There is a moment, just before entering, when the eye adjusts.

Installed within a former inspection pit, VIADO proposes a shift in perspective on the British landscape tradition. The exhibition is situated within a repurposed barn on a property in the South Downs where J.M.W. Turner once sought to capture the sublime. Yet, where Turner looked outward from a distance shaped by observation, Danilo collapses that distance. We meet the work eye to eye, on the same level. Historically a place for examining the underbellies of vehicles, the pit becomes a space where what has been hidden is unearthed. You move from open landscape into a lowered, enclosed space. From distance into proximity. 

This shift is central to the exhibition. Rather than presenting nature as something separate from us, the works insist that we are already implicated within it. There is no outside position, no safe distance from which to observe.
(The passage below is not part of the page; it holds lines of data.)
(* ===== verification/Serial.v ===== *)
(** * Serial ports (src/internal/transport/serial/discovery_linux.go,
    byid_production_linux.go)

    Discovery, the opening of a port, and what it takes for a UART session to
    get one. The port list and the opening of a device are those of
    go.bug.st/serial; the directory and its links are the operating system's. *)

From S2P Require Import Prelude GoStd Profile Dispatcher.

(** ** The host *)

(** [portMode] is the [upstream.Mode] a port is opened with. *)
Inductive UpParity := NoParity | OddParity | EvenParity.
Inductive UpStopBits := OneStopBit | TwoStopBits.
Record portMode := { up_BaudRate : Z; up_DataBits : Z; up_Parity : UpParity; up_StopBits : UpStopBits }.

(** What the calls out of this package return: [GetPortsList], [os.ReadDir] of
    the by-id directory, [filepath.EvalSymlinks] and [upstream.Open]. *)
Record host := {
  GetPortsList : option (list string);
  ReadDir : string -> option (list string);
  EvalSymlinks : string -> option string;
  upstream_Open : string -> portMode -> option nat
}.

(** ** Discovery *)

Definition trustedByIDDir : string := "/dev/serial/by-id".
Definition serialByIDDir : string := trustedByIDDir.

(** A production build adds no ports. *)
Definition appendIntegrationPorts (ports : list Port) (byID : gmap string string) : list Port := ports.

Definition link_path (e : string) : string := PathJoin [serialByIDDir; e].

(** One directory entry; a later link to the same device replaces an earlier one. *)
Definition resolve_step (h : host) (out : gmap string string) (e : string) : gmap string string :=
  match EvalSymlinks h (link_path e) with
  | Some target => <[target := link_path e]> out
  | None => out
  end.

(** A nil map has no entries. *)
Definition resolveByID (h : host) : gmap string string :=
  match ReadDir h serialByIDDir with
  | None => ∅
  | Some entries => foldl (resolve_step h) ∅ entries
  end.

Definition listed_port (byID : gmap string string) (name : string) : Port :=
  {| Path := name; ByIDPath := default ""%string (byID !! name); USBSerialNumber := "" |}.

Definition List_ (h : host) : option (list Port) :=
  match GetPortsList h with
  | None => None
  | Some names => let byID := resolveByID h in
                  Some (appendIntegrationPorts (listed_port byID <$> names) byID)
  end.

(** ** Opening *)

Definition toUpstreamMode (s : LineSettings) : portMode :=
  {| up_BaudRate := BaudRate s; up_DataBits := DataBits s;
     up_Parity := if String.eqb (Parity s) "odd" then OddParity
                  else if String.eqb (Parity s) "even" then EvenParity else NoParity;
     up_StopBits := if StopBits s =? 2 then TwoStopBits else OneStopBit |}.

Inductive OpenError := ErrSettings (e : LineError) | ErrFlow | ErrUpstream.

(** The stream is the handle with the port's identity. *)
Record stream := { handle : nat; identity : Identity }.

Definition stream_Kind (s : stream) : string := "uart".

Definition Open (h : host) (port : Port) (settings : LineSettings) : result OpenError stream :=
  match Validate settings with
  | Some e => Err (ErrSettings e)
  | None =>
      if negb (String.eqb (Flow settings) "none") then Err ErrFlow
      else match upstream_Open h (Path port) (toUpstreamMode settings) with
           | None => Err ErrUpstream
           | Some fd => Ok {| handle := fd; identity := port_Identity port |}
           end
  end.

(** The dispatcher's ports, from this host: [doListPorts] and [doOpenPort]. *)
Definition on_host (h : host) (e : env) : env :=
  {| dr := dr e; rnd_sess := rnd_sess e; ios := ios e; fresh := fresh e; load := load e;
     listPorts := List_ h;
     openPort := fun p l => match Open h p l with Ok s => Some (handle s) | Err _ => None end;
     dialSSH := dialSSH e; dialTelnet := dialTelnet e; reopen := reopen e; op_id := op_id e;
     done_id := done_id e; close_fails := close_fails e; read_fails := read_fails e |}.

(** ** Lemmas *)

(** The link recorded for a device is the last one in the directory that
    resolves to it. *)
Lemma resolve_spec h entries out name link :
  foldl (resolve_step h) out entries !! name = Some link <->
  (exists before e after, entries = before ++ e :: after /\ link = link_path e /\
     EvalSymlinks h link = Some name /\
     forall e', e' ∈ after -> EvalSymlinks h (link_path e') <> Some name) \/
  (out !! name = Some link /\ forall e, e ∈ entries -> EvalSymlinks h (link_path e) <> Some name).
Proof.
  revert out. induction entries as [|e entries IH]; intros out; cbn [foldl].
  { split; [right; split; [done|]; by intros ? ?%elem_of_nil|].
    intros [(before & x & after & Heq & _)|[H _]]; [by destruct before|done]. }
  rewrite IH. unfold resolve_step. split.
  - intros [(before & x & after & -> & H)|[Hout Hnone]].
    { left. by exists (e :: before), x, after. }
    destruct (EvalSymlinks h (link_path e)) as [target|] eqn:He.
    + destruct (decide (target = name)) as [->|Hne].
      * rewrite lookup_insert_eq in Hout. injection Hout as <-. left. by exists [], e, entries.
      * rewrite lookup_insert_ne in Hout by done. right. split; [done|].
        intros x [->|Hx]%elem_of_cons; [congruence|by apply Hnone].
    + right. split; [done|]. intros x [->|Hx]%elem_of_cons; [congruence|by apply Hnone].
  - intros [(before & x & after & Heq & Hl & Hx & Hafter)|[Hout Hnone]].
    + destruct before as [|y before]; injection Heq as -> ->.
      * right. subst link. rewrite Hx, lookup_insert_eq. done.
      * left. by exists before, x, after.
    + right. split; [|intros x Hx; apply Hnone; set_solver].
      destruct (EvalSymlinks h (link_path e)) as [target|] eqn:He; [|done].
      rewrite lookup_insert_ne; [done|]. intros ->. apply (Hnone e); [set_solver|done].
Qed.

Lemma link_path_nonempty e : link_path e <> ""%string.
Proof. unfold link_path, PathJoin. cbn [List.filter]. by destruct (negb (String.eqb e "")). Qed.

(** A recorded link names an entry that resolves to the device now. *)
Lemma by_id_resolves h name link :
  resolveByID h !! name = Some link ->
  EvalSymlinks h link = Some name /\ link <> ""%string /\
  exists entries e, ReadDir h trustedByIDDir = Some entries /\ e ∈ entries /\ link = link_path e.
Proof.
  unfold resolveByID, serialByIDDir. destruct (ReadDir h trustedByIDDir) as [entries|] eqn:Hr; [|done].
  intros [(before & e & after & -> & -> & He & _)|[H _]]%resolve_spec; [|done].
  split_and!; [done|apply link_path_nonempty|]. exists (before ++ e :: after), e. split_and!; [done|set_solver|done].
Qed.

(** Ports are listed by name; the only identity they carry is their link. *)
Lemma listed_identity h name i :
  Known i = true ->
  port_Identity (listed_port (resolveByID h) name) = i <->
  exists link, i = {| Kind := "usb-serial-by-id"; Key := link |} /\ resolveByID h !! name = Some link.
Proof.
  intros Hk. unfold port_Identity, listed_port. cbn [ByIDPath USBSerialNumber].
  destruct (resolveByID h !! name) as [link|] eqn:Hl; cbn [default from_option id].
  - destruct (by_id_resolves h name link Hl) as (_ & Hne & _).
    apply String.eqb_neq in Hne. rewrite Hne. cbn [negb]. split; [intros <-; by exists link|].
    intros (l & -> & [= ->]). done.
  - cbn. split; [by intros <-|]. by intros (l & _ & ?).
Qed.

(** The match over the listed ports. *)
Lemma match_ports h want names p :
  match_Port (Match want (listed_port (resolveByID h) <$> names)) = Some p <->
  exists before name after link, names = before ++ name :: after /\ name ∉ before ++ after /\
    want = {| Kind := "usb-serial-by-id"; Key := link |} /\
    resolveByID h !! name = Some link /\ p = listed_port (resolveByID h) name.
Proof.
  rewrite (proj1 (Match_unique want _ p)). split.
  - intros (Hk & ports1 & ports2 & Heq & Hid & Hother).
    apply fmap_app_inv in Heq as (before & rest & -> & Hrest & ->).
    symmetry in Hrest. apply fmap_cons_inv in Hrest as (name & after & -> & -> & ->).
    apply (listed_identity h name want Hk) in Hid as (link & -> & Hl).
    exists before, name, after, link. split_and!; try done. intros Hin.
    apply (Hother (listed_port (resolveByID h) name)).
    + rewrite <-fmap_app. by apply list_elem_of_fmap_2.
    + apply listed_identity; [done|by exists link].
  - intros (before & name & after & link & -> & Hnin & -> & Hl & ->).
    destruct (by_id_resolves h name link Hl) as (He & Hne & _).
    assert (Hk : Known {| Kind := "usb-serial-by-id"; Key := link |} = true).
    { unfold Known. cbn. apply String.eqb_neq in Hne. by rewrite Hne. }
    split; [done|]. exists (listed_port (resolveByID h) <$> before), (listed_port (resolveByID h) <$> after).
    split_and!; [by rewrite fmap_app|apply listed_identity; [done|by exists link]|].
    intros q Hq Hid. rewrite <-fmap_app in Hq. apply list_elem_of_fmap in Hq as (n & -> & Hn).
    apply listed_identity in Hid as (l & [= <-] & Hln); [|done].
    destruct (by_id_resolves h n link Hln) as (He' & _). congruence.
Qed.

(** ** Properties *)

(** A UART session opens exactly the board's adapter. It gets a device
    exactly when the profile's identity is a link in the trusted by-id
    directory that resolves at this moment to one enumerated device, listed
    once, the line settings are valid and ask for no flow control, and the
    operating system opens that device with that very baud rate, data bits,
    parity and stop bits. In particular a device that took over an old name, a
    device that only a link names, and an identity by raw serial number never
    open. *)
Theorem uart_open_exact h e u fd :
  openUART (on_host h e) u = Some fd <->
  exists before name after link,
    GetPortsList h = Some (before ++ name :: after) /\ name ∉ before ++ after /\
    uart_Identity u = {| Kind := "usb-serial-by-id"; Key := link |} /\
    resolveByID h !! name = Some link /\ EvalSymlinks h link = Some name /\
    (exists entries x, ReadDir h "/dev/serial/by-id" = Some entries /\ x ∈ entries /\
       link = PathJoin ["/dev/serial/by-id"%string; x]) /\
    Validate (uart_Line u) = None /\ Flow (uart_Line u) = "none"%string /\
    upstream_Open h name (toUpstreamMode (uart_Line u)) = Some fd.
Proof.
  unfold openUART. cbn [listPorts openPort on_host]. unfold List_, appendIntegrationPorts.
  destruct (GetPortsList h) as [names|] eqn:Hn; [|by split; [|naive_solver]].
  set (ports := listed_port (resolveByID h) <$> names).
  assert (Hmatch : forall p, match_Port (Match (uart_Identity u) ports) = Some p <->
    exists before name after link, names = before ++ name :: after /\ name ∉ before ++ after /\
      uart_Identity u = {| Kind := "usb-serial-by-id"; Key := link |} /\
      resolveByID h !! name = Some link /\ p = listed_port (resolveByID h) name) by apply match_ports.
  destruct (Match_unique (uart_Identity u) ports (listed_port ∅ "")) as [_ Hneeds]. rewrite Hneeds.
  destruct (match_Port (Match (uart_Identity u) ports)) as [p|] eqn:Hp.
  - rewrite bool_decide_false by done. unfold Open.
    destruct (proj1 (Hmatch p) eq_refl) as (before & name & after & link & -> & Hnin & Hi & Hlink & ->).
    cbn [Path listed_port]. split.
    + intros Hopen. exists before, name, after, link. destruct (by_id_resolves h name link Hlink) as (He & _ & Hx).
      destruct (Validate (uart_Line u)); [done|]. destruct (String.eqb (Flow (uart_Line u)) "none") eqn:Hf; [|done].
      bools. cbn [negb] in Hopen. destruct (upstream_Open h name _); simplify_eq/=. split_and!; done.
    + intros (before' & name' & after' & link' & [= Hns] & _ & Hi' & Hlink' & He' & _ & Hv & Hf & Hup).
      rewrite Hi in Hi'. injection Hi' as <-. destruct (by_id_resolves h name link Hlink) as (He & _ & _).
      assert (name' = name) as -> by congruence. rewrite Hv, Hf. cbn. by rewrite Hup.
  - rewrite bool_decide_true by done. split; [done|].
    intros (before & name & after & link & [= ->] & Hnin & Hi & Hlink & _).
    assert (Hsome : None = Some (listed_port (resolveByID h) name)); [|done].
    apply Hmatch. by exists before, name, after, link.
Qed.

(** *** An instance: two listed ports, one of them with a link *)

Definition demo_host : host :=
  {| GetPortsList := Some ["/dev/ttyS0"; "/dev/ttyUSB0"]%string;
     ReadDir := fun d => if String.eqb d "/dev/serial/by-id" then Some ["usb-1"%string] else None;
     EvalSymlinks := fun p => if String.eqb p "/dev/serial/by-id/usb-1" then Some "/dev/ttyUSB0"%string else None;
     upstream_Open := fun p _ => if String.eqb p "/dev/ttyUSB0" then Some 7%nat else None |}.

Example demo_host_ports :
  List_ demo_host = Some
    [{| Path := "/dev/ttyS0"; ByIDPath := ""; USBSerialNumber := "" |};
     {| Path := "/dev/ttyUSB0"; ByIDPath := "/dev/serial/by-id/usb-1"; USBSerialNumber := "" |}].
Proof. vm_compute. reflexivity. Qed.

Example demo_host_open :
  Open demo_host {| Path := "/dev/ttyUSB0"; ByIDPath := "/dev/serial/by-id/usb-1"; USBSerialNumber := "" |}
    {| BaudRate := 115200; DataBits := 7; Parity := "even"; StopBits := 2; Flow := "none" |} =
  Ok {| handle := 7; identity := {| Kind := "usb-serial-by-id"; Key := "/dev/serial/by-id/usb-1" |} |}.
Proof. vm_compute. reflexivity. Qed.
In Danilo’s work, the body is not framed against the landscape but absorbed into it: covered in mud, submerged in water, entangled with algae and debris. These encounters are not always romantic. Sometimes they are tactile, sometimes abrasive, and unsettling. The work refuses the idea of nature as clean or restorative. Instead, it presents it as something that exceeds control, where the body is exposed to processes that blur the line between care and discomfort.

Queer ecology brings together queer theory and ecological thought to challenge fixed, heteronormative ideas of nature, instead understanding it as fluid, relational, and in constant transformation. Nature is not a refuge because it is pure, but because it does not impose the same social categories that structure the human world. It does not demand legibility. It allows for forms of being that are unstable, shifting, and unresolved. What emerges is not a return to nature, but a recognition that the body is already part of a complex, messy system in which identity is continuously forged through friction.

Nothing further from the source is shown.